One of my core images was that I had to fit in. This is not true! It is by not fitting in that I can finally be reborn, born into the true being that I am.  I am reminded of the old fairy tail of the ugly duckling who felt so out of place growing up among the ducks he was with and then finally coming to realize the majesty of who he was: a beautiful white swan.  Anthony used the phrase in explaining who I am of my being “a finely tuned sensitive instrument,” so delicate, so precise, so beautiful. And of course so wild, destructive, and full of rage – leading to my characterization of being a beautiful white stallion that needs to be tamed – perhaps a role in which Pat can participate!

And how does this individuation process in me relate to Pat’s and my relationship? It is our individuated selves that want to be in our couplehood rather than the un-individuated pieces of us that are caught in patterns and webs of our being: patterns, images, wrong-beliefs, and wrong conclusions about life that have been reinforced by the cultures and environments we have grown up in.  Much of this patterning in each of us is about “fitting in.” And we want to help each other in our respective individuations. AND during this individuating process all the un-individuated pieces of each of us also interact and relate, creating some of the pains and complexities in our relationship that need to be experienced and held with understanding, curiosity, and compassion as slowly they are purified and transformed.

This individuation will result in our true differences manifesting, and these differences, while sometimes very challenging to accept in each other, can add energy to our relationship. Pat being fully the woman she is and I being fully the man that I am can lead to a powerful experience of Union. All of this may be quite challenging in our respective processes of individuating but in the end holds such possibility of evolving into a relationship that is quite rich as we increasingly become connected in ways that we cannot even yet imagine.
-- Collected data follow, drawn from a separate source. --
(* ===== verification/Engine.v ===== *)
(** * Engine: the storage engine of src/src/StorageEngine.cpp

    Definitions only: the map of histories, the operations of [StorageEngine],
    its recovery from the snapshot and the log.  A public method holds
    [m_mutex] from its first access to a member to its end, so it is one step.
    The clock ([std::chrono::system_clock::now()]) is the argument [now] of the
    methods that read it. *)

From Stdlib Require Import Ascii SpecFloat.
From stdpp Require Import gmap pretty.
From S2P Require Import Prelude Endian Exec Posix LogFormat WAL Snapshot.

(** [struct Record]. *)
Record HistoryRecord := MkRecord { value : bytes; duration : double; timestamp : Z }.

#[export] Instance HistoryRecord_eq_dec : EqDecision HistoryRecord.
Proof. solve_decision. Defined.

Abbreviation data := (bytes_map (list HistoryRecord)).

Module StorageEngine.

(** ** Helpers *)

Definition kUnlimitedHistory : Z := 0.
Definition kMaxFieldSize : Z := WAL.kMaxFieldSize - 8.

Definition serialize (host : host_order) (duration : double) (value : bytes) : bytes :=
  object_of_double host duration ++ value.

Definition deserialize (host : host_order) (blob : bytes) : double * bytes :=
  if zlen blob <? 8 then (Double false 0 0, []) else (double_of_object host (take 8 blob), drop 8 blob).

(** [s] as what precedes and what follows the last occurrence of [c]. *)
Fixpoint split_last (c : Ascii.ascii) (s : string) : option (string * string) :=
  match s with
  | EmptyString => None
  | String a s' =>
      match split_last c s' with
      | Some (p, q) => Some (String a p, q)
      | None => if bool_decide (a = c) then Some (EmptyString, s') else None
      end
  end.

(** [std::filesystem::path], as the source uses it: [filename], [extension] and
    [replace_extension] with an extension that starts with a dot. *)
Definition filename (path : string) : string :=
  match split_last "/"%char path with Some (_, f) => f | None => path end.

Definition extension (path : string) : string :=
  let f := filename path in
  if bool_decide (f = ".."%string) then EmptyString else
  match split_last "."%char f with
  | None | Some (EmptyString, _) => EmptyString
  | Some (_, e) => "." +:+ e
  end.

Definition replace_extension (path ext : string) : string :=
  String.substring 0 (String.length path - String.length (extension path)) path +:+ ext.

Definition makeSnapshotPath (walPath : string) : string :=
  if bool_decide (extension walPath = ".wal"%string) then replace_extension walPath ".snap"
  else walPath +:+ ".snap".

Definition export_record (r : HistoryRecord) : SnapshotRecord :=
  MkSnapshotRecord (value r) (duration r) (timestamp r).

Definition exportSnapshotState (d : data) : SnapshotState :=
  fmap (M := bytes_map) (fmap export_record) d.

(** [appendCapped] on the map. *)
Definition appendCapped (m_maxHistoryPerKey : Z) (key value : bytes) (duration : double) (timestamp : Z)
  (m_data : data) : data :=
  let history := default [] (m_data !! key) in
  let history :=
    if negb (m_maxHistoryPerKey =? kUnlimitedHistory) && (m_maxHistoryPerKey <=? zlen history)
    then drop 1 history else history in
  <[key := history ++ [MkRecord value duration timestamp]]> m_data.

(** ** The object *)

(** The members; [m_wal] is [None] for a null pointer. *)
Record engine := Engine {
  m_data : data;
  m_wal : option WAL.wal;
  m_walPath : string;
  m_snapshotPath : string;
  m_snapshotEpoch : option Z;
  m_maxHistoryPerKey : Z
}.

Definition set_data (d : data) (e : engine) : engine :=
  Engine d (m_wal e) (m_walPath e) (m_snapshotPath e) (m_snapshotEpoch e) (m_maxHistoryPerKey e).
Definition set_wal (w : option WAL.wal) (e : engine) : engine :=
  Engine (m_data e) w (m_walPath e) (m_snapshotPath e) (m_snapshotEpoch e) (m_maxHistoryPerKey e).
Definition set_snapshotEpoch (n : option Z) (e : engine) : engine :=
  Engine (m_data e) (m_wal e) (m_walPath e) (m_snapshotPath e) n (m_maxHistoryPerKey e).

(** A method runs on the object and the system. *)
Record st := St { s_engine : engine; s_os : os }.

Definition this : M st engine := s <- get ;; ret (s_engine s).
Definition sys {A} (m : M os A) : M st A := zoom s_os (fun o s => St (s_engine s) o) m.
Definition update (f : engine -> engine) : M st unit := modify (fun s => St (f (s_engine s)) (s_os s)).

(** A call of a method through the pointer [m_wal]. *)
Definition wal {A} (m : M WAL.st A) : M st A := fun s =>
  match m_wal (s_engine s) with
  | None => (Throw (undefined_behaviour "call through a null m_wal"), s)
  | Some w =>
      let '(r, s') := m (WAL.St w (s_os s)) in
      (r, St (set_wal (Some (WAL.s_wal s')) (s_engine s)) (WAL.s_os s'))
  end.

Section engine.
Context (host : host_order).
Variable enumerate : SnapshotState -> list (bytes * list SnapshotRecord).

(** ** Recovery *)

(** The visitor of [recover]; it mutates [m_data]. *)
Definition replay_entry (m_maxHistoryPerKey : Z) : visitor_of data :=
  fun type key blob timestamp m_data =>
    if bool_decide (type = PUT) then
      let '(duration, value) := deserialize host blob in
      appendCapped m_maxHistoryPerKey key value duration timestamp m_data
    else if bool_decide (type = DELETE) then delete key m_data
    else m_data.

(** The two loops over the state of a snapshot. *)
Definition replay_snapshot (m_maxHistoryPerKey : Z) (state : SnapshotState) (m_data : data) : data :=
  fold_left (fun m_data '(key, history) =>
    fold_left (fun m_data r =>
      appendCapped m_maxHistoryPerKey key (sr_value r) (sr_duration r) (sr_timestamp r) m_data)
      history m_data)
    (enumerate state) m_data.

Definition recover : M st unit :=
  update (set_data ∅) ;;;
  update (set_snapshotEpoch None) ;;;
  e <- this ;;
  let* (ok, image) := sys (Snapshot.load host (m_snapshotPath e) (MkSnapshotImage 0 ∅)) in
  (if ok : bool then
     update (set_snapshotEpoch (Some (si_epoch image))) ;;;
     update (fun e => set_data (replay_snapshot (m_maxHistoryPerKey e) (si_state image) (m_data e)) e) ;;;
     wal (WAL.setEpoch (u64 (si_epoch image + 1)))
   else wal (WAL.setEpoch 0)) ;;;
  e <- this ;;
  let* (result, d) :=
    wal (WAL.recover (replay_entry (m_maxHistoryPerKey e)) (m_snapshotEpoch e) (m_data e)) in
  update (set_data d) ;;;
  let at_ := pretty (r_tamperOffset result) +:+ " (seq " +:+ pretty (r_tamperSeq result) in
  if bool_decide (r_status result = Tampered) then
    throw (runtime_error ("WAL tampering detected at offset " +:+ at_ +:+ ")"))
  else if bool_decide (r_status result = Malformed) then
    throw (runtime_error ("WAL field exceeds the size limit at offset " +:+ at_ +:+
      ") - foreign or stale file"))
  else ret tt.

(** ** Construction and destruction *)

(** The destructor: that of the log closes it. *)
Definition destroy : M st unit := fun s =>
  match m_wal (s_engine s) with None => (Ret tt, s) | Some _ => wal WAL.close s end.

(** The constructor.  If [recover] throws, the members are destroyed. *)
Definition construct (dbPath : string) (maxHistoryPerKey syncEveryN : Z) : M os engine := fun o =>
  match WAL.open dbPath syncEveryN o with
  | (Ret w, o) =>
      let e := Engine ∅ (Some w) dbPath (makeSnapshotPath dbPath) None maxHistoryPerKey in
      match recover (St e o) with
      | (Ret _, s) => (Ret (s_engine s), s_os s)
      | (Halt, s) => (Halt, s_os s)
      | (Throw x, s) =>
          match destroy s with
          | (Halt, s) => (Halt, s_os s)
          | (_, s) => (Throw x, s_os s)
          end
      end
  | (Throw x, o) => (Throw x, o)
  | (Halt, o) => (Halt, o)
  end.

Definition makeInMemory (maxHistoryPerKey : Z) : engine :=
  Engine ∅ None "" "" None maxHistoryPerKey.

(** ** Operations *)

Definition set (key value : bytes) (duration : double) (now : Z) : M st unit :=
  if WAL.kMaxFieldSize <? zlen key then throw (length_error "key exceeds 1048576 bytes") else
  if kMaxFieldSize <? zlen value then throw (length_error "value exceeds 1048568 bytes") else
  e <- this ;;
  (match m_wal e with
   | Some _ =>
       let blob := serialize host duration value in
       wal (WAL.append PUT key blob now)
   | None => ret tt
   end) ;;;
  update (fun e => set_data (appendCapped (m_maxHistoryPerKey e) key value duration now (m_data e)) e).

Definition get (key : bytes) : M st (option bytes) :=
  e <- this ;;
  match m_data e !! key with
  | Some history => ret (value <$> last history)
  | None => ret None
  end.

(** A [double] as a number: zeros and subnormals, infinities and NaNs, normal
    numbers. *)
Definition sf_of_double (d : double) : spec_float :=
  let '(Double sign exponent fraction) := d in
  if exponent =? 0x7FF then (if fraction =? 0 then S754_infinity sign else S754_nan)
  else if exponent =? 0 then
    match fraction with Zpos m => S754_finite sign m (-1074) | _ => S754_zero sign end
  else
    match fraction + 0x10000000000000 with
    | Zpos m => S754_finite sign m (exponent - 1075)
    | _ => S754_nan
    end.

(** [static_cast<double>] of a [size_t]. *)
Definition sf_of_size (n : nat) : spec_float := binary_normalize 53 1024 (Z.of_nat n) 0 false.

Definition getAverage (key : bytes) : M st (option spec_float) :=
  e <- this ;;
  match m_data e !! key with
  | Some [] | None => ret None
  | Some history =>
      let sum := fold_left (fun sum r => SFadd 53 1024 sum (sf_of_double (duration r)))
        history (S754_zero false) in
      ret (Some (SFdiv 53 1024 sum (sf_of_size (length history))))
  end.

Definition snapshot : M st unit :=
  e <- this ;;
  match m_wal e with
  | None => throw (runtime_error "snapshot() called on engine with no WAL")
  | Some _ =>
      epoch <- wal WAL.epoch ;;
      let image := MkSnapshotImage epoch (exportSnapshotState (m_data e)) in
      ok <- sys (Snapshot.save host enumerate (m_snapshotPath e) image) ;;
      if negb ok then throw (runtime_error ("Failed to write snapshot to disk: " +:+ m_snapshotPath e)) else
      update (set_snapshotEpoch (Some (si_epoch image))) ;;;
      wal (WAL.setEpoch (u64 (si_epoch image + 1))) ;;;
      ok <- wal WAL.reset ;;
      if negb ok then throw (runtime_error ("WAL rotation failed after snapshot: " +:+ m_walPath e))
      else ret tt
  end.

Definition remove (key : bytes) (now : Z) : M st bool :=
  e <- this ;;
  (match m_wal e with
   | Some _ => wal (WAL.append DELETE key [] now)
   | None => ret tt
   end) ;;;
  e <- this ;;
  update (set_data (delete key (m_data e))) ;;;
  ret (bool_decide (is_Some (m_data e !! key))).

Definition count : M st Z := e <- this ;; ret (Z.of_nat (size (m_data e))).

Definition historyCount (key : bytes) : M st Z :=
  e <- this ;;
  match m_data e !! key with
  | Some history => ret (zlen history)
  | None => ret 0
  end.
End engine.

End StorageEngine.
(** After a start without the snapshot (here: its file was damaged) the epoch
    counter is zero again, below the epochs in the log.  The next [snapshot]
    then does not fence the log off: when its last step fails, the following
    start applies the entries twice. *)
Example damaged_snapshot_doubles :
  let run o := made (construct LittleEndianHost map_to_list "db" 0 1 (set_script (replicate 200 Done) o)) in
  let s1 := run (Os ∅ ∅ [] ∅ []) in
  let s2 := snd (run_op LittleEndianHost EngineDemo.q1 s1) in
  let s3 := snd (snapshot LittleEndianHost map_to_list s2) in
  let s4 := snd (run_op LittleEndianHost EngineDemo.q2 s3) in
  let i := default 0%nat (os_names (s_os s4) !! "db.snap"%string) in
  let s5 := run (set_inode i (File [] []) (s_os s4)) in
  let '(r, s6) := snapshot LittleEndianHost map_to_list
    (St (s_engine s5) (set_script (replicate 9 Done ++ [Err]) (s_os s5))) in
  let s7 := run (s_os s6) in
  fst (historyCount [x61] s5) = Ret 1 /\ fst (historyCount [x61] s6) = Ret 1 /\
  r = Throw (runtime_error "WAL rotation failed after snapshot: db") /\
  fst (historyCount [x61] s7) = Ret 2.
Proof. vm_compute. repeat split. Qed.

(** An error when the header of the snapshot is read is taken for a missing
    snapshot: the engine starts without the histories that are in it.  An error
    further on is not, if the standard library reports it by an exception: the
    constructor throws and closes the log. *)
Example unreadable_snapshot_is_skipped :
  let o sc := Os {[ 0%nat := File WAL.header_bytes [];
                    1%nat := File (Snapshot.file_bytes LittleEndianHost map_to_list EngineDemo.image) [] ]}
    {[ Demo.path := 0%nat; EngineDemo.snap_path := 1%nat ]} [] ∅ sc in
  let run x := construct LittleEndianHost map_to_list Demo.path 0 1 (o (replicate 5 Done ++ x ++ replicate 40 Done)) in
  fst (get [x62] (made (run [Done; Done]))) = Ret (Some [x33]) /\
  fst (get [x62] (made (run [Err]))) = Ret None /\
  fst (run [Done; Err]) = Throw Snapshot.read_error /\ os_fds (snd (run [Done; Err])) = ∅.
Proof. vm_compute. repeat split. Qed.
I am aware of how, over the past six months especially, I have seen and honored the unique gifts that Pat brings to our relationship – her deeper knowing and experiencing of the transcendent, her directness in expressing truth, her openness to the fear she feels in life, and so on. And Pat, too, appreciates what I bring to the relationship: the honoring of Mystery, the Unknown, and the grand scale of the cosmos in all its many manifestations of reality and levels of consciousness and energy.  And both of us long to grow into the beings we truly are!